Input data
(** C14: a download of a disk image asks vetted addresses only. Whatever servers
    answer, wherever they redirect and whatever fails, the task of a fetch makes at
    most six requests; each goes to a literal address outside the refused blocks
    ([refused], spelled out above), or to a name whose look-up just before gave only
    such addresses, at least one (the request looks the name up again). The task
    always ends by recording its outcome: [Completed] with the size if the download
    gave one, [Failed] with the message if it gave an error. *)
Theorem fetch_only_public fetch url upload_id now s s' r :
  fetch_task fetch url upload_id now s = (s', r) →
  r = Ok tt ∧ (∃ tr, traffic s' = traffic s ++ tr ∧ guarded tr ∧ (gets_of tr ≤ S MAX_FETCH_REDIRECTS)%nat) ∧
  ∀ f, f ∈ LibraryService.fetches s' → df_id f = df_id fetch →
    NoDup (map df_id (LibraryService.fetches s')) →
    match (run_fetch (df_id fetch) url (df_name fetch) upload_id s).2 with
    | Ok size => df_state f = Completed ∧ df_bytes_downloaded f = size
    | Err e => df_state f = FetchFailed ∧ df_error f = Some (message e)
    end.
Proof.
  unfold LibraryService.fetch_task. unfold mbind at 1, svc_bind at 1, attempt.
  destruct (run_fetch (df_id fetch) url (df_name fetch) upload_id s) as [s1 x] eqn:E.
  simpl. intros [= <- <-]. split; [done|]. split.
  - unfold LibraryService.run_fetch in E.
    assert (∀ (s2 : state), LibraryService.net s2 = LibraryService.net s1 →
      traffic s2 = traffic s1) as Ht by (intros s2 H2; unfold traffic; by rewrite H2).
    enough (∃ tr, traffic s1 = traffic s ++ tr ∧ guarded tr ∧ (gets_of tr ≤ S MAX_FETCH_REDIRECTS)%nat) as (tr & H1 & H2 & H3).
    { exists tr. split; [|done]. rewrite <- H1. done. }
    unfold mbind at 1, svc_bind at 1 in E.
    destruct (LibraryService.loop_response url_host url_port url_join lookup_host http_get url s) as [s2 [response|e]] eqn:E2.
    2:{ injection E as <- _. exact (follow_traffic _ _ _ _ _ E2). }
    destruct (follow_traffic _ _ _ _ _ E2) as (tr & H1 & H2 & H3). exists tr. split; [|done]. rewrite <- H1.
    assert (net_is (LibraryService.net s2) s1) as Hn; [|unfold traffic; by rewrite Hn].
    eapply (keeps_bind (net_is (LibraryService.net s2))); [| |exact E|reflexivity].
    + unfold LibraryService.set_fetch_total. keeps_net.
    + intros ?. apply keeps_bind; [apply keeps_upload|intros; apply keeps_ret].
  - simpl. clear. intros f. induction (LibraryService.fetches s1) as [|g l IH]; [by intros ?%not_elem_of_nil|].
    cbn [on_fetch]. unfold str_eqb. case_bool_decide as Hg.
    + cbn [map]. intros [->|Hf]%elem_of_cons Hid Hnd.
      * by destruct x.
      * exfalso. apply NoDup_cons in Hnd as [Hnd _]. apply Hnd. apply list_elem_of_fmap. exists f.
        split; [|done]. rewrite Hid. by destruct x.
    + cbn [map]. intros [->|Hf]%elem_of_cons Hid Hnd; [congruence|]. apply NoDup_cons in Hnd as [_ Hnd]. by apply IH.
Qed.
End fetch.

---

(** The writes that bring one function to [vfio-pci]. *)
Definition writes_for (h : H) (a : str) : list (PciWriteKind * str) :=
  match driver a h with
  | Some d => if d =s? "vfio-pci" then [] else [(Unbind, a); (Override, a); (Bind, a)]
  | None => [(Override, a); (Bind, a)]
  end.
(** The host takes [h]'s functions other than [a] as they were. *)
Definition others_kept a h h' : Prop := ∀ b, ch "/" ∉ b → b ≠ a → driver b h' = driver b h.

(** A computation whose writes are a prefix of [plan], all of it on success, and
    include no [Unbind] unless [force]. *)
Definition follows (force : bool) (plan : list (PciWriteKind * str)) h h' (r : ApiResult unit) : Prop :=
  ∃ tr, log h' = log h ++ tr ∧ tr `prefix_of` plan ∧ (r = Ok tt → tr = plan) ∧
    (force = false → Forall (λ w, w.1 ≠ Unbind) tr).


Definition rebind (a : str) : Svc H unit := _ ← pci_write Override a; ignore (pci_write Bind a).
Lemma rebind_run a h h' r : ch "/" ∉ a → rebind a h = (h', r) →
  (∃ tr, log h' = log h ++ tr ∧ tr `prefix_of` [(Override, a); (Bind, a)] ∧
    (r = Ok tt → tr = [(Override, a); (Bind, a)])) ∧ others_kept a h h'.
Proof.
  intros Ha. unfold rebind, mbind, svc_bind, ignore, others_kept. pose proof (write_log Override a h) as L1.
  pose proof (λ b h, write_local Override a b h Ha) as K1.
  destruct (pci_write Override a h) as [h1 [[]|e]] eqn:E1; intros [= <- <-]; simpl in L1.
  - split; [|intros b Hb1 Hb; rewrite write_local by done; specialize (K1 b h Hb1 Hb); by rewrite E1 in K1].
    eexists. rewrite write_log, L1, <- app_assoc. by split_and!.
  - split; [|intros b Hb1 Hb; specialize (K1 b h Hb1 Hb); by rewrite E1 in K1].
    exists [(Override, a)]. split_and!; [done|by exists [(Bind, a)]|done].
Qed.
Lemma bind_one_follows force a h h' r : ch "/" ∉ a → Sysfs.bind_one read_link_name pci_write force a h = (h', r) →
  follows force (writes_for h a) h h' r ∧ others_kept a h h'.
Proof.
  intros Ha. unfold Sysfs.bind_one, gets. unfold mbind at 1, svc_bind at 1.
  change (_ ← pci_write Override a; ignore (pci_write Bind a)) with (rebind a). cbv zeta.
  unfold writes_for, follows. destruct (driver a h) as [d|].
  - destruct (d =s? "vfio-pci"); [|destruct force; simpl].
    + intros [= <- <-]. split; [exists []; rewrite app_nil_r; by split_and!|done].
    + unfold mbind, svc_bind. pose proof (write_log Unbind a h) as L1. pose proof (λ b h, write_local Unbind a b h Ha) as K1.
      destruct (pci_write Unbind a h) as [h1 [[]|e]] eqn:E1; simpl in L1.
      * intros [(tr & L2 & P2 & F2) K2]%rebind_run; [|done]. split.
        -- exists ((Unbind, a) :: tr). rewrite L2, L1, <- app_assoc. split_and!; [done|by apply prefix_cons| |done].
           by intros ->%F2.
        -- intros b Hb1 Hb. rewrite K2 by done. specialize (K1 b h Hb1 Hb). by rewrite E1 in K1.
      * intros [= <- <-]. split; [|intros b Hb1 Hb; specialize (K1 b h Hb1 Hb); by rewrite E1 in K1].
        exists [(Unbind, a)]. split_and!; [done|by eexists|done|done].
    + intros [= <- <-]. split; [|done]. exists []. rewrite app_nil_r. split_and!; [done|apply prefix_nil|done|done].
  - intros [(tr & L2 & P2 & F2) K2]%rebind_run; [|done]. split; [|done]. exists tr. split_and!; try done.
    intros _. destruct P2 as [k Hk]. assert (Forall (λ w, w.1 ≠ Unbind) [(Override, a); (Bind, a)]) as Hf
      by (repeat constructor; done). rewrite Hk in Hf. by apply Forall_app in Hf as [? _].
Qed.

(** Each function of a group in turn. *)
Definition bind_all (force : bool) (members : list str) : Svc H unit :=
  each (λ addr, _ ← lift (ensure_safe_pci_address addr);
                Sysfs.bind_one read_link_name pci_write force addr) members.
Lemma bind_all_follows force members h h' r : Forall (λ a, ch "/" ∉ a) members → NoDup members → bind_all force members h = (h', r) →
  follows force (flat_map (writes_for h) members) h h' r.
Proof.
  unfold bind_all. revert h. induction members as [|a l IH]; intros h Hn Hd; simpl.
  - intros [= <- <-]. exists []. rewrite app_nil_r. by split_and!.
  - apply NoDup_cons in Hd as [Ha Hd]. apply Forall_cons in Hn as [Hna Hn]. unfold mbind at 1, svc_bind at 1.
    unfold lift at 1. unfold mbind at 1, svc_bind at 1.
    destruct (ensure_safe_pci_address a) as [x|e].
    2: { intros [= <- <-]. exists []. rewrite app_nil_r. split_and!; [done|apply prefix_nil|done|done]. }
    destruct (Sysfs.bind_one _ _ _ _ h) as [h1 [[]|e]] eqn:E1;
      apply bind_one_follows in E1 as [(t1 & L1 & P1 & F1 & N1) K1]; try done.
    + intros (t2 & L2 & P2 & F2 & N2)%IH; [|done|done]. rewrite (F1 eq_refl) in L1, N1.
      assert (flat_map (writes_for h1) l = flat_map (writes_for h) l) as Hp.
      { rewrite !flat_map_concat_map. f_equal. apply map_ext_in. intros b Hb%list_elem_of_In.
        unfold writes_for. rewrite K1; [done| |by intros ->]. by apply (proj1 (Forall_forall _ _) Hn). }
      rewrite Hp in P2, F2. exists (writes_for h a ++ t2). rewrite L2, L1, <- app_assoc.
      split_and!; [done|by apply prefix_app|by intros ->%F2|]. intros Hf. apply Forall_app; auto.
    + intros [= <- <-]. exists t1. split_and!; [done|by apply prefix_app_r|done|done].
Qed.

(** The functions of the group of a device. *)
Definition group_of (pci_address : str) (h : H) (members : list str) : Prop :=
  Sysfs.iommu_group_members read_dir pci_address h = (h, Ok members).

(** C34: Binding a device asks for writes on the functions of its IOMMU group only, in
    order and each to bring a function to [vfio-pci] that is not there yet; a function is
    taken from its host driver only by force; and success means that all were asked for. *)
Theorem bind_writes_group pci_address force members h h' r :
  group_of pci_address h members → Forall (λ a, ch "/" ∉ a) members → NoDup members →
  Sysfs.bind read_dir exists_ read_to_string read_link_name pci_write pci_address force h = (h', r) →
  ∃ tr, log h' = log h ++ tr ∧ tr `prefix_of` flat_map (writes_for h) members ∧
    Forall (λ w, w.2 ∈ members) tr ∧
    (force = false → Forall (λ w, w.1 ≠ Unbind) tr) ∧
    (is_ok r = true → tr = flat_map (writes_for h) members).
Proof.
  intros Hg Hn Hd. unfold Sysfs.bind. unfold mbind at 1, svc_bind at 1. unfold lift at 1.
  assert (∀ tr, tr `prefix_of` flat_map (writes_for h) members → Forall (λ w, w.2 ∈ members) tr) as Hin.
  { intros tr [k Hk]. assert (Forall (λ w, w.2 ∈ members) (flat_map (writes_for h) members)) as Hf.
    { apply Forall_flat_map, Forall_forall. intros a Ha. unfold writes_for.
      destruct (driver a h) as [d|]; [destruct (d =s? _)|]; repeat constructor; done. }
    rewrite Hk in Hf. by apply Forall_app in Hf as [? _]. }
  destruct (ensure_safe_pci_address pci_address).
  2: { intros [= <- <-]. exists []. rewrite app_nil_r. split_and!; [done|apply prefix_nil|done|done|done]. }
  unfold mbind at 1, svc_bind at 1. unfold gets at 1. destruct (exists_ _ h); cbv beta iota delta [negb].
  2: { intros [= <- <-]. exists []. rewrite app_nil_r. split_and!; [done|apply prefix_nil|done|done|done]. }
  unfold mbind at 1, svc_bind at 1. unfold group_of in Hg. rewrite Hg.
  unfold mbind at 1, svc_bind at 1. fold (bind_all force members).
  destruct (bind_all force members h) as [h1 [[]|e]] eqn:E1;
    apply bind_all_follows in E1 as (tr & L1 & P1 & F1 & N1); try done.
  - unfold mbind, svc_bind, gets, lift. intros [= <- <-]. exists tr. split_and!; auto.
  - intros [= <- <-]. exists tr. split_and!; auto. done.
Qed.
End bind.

Directions
Above this instruction are the records; retype exactly the lines from the one containing "Definition writes_for (h" up to and including the one containing "(∃ tr, log h'".

Completed exercise
Definition writes_for (h : H) (a : str) : list (PciWriteKind * str) :=
  match driver a h with
  | Some d => if d =s? "vfio-pci" then [] else [(Unbind, a); (Override, a); (Bind, a)]
  | None => [(Override, a); (Bind, a)]
  end.
(** The host takes [h]'s functions other than [a] as they were. *)
Definition others_kept a h h' : Prop := ∀ b, ch "/" ∉ b → b ≠ a → driver b h' = driver b h.

(** A computation whose writes are a prefix of [plan], all of it on success, and
    include no [Unbind] unless [force]. *)
Definition follows (force : bool) (plan : list (PciWriteKind * str)) h h' (r : ApiResult unit) : Prop :=
  ∃ tr, log h' = log h ++ tr ∧ tr `prefix_of` plan ∧ (r = Ok tt → tr = plan) ∧
    (force = false → Forall (λ w, w.1 ≠ Unbind) tr).


Definition rebind (a : str) : Svc H unit := _ ← pci_write Override a; ignore (pci_write Bind a).
Lemma rebind_run a h h' r : ch "/" ∉ a → rebind a h = (h', r) →
  (∃ tr, log h' = log h ++ tr ∧ tr `prefix_of` [(Override, a); (Bind, a)] ∧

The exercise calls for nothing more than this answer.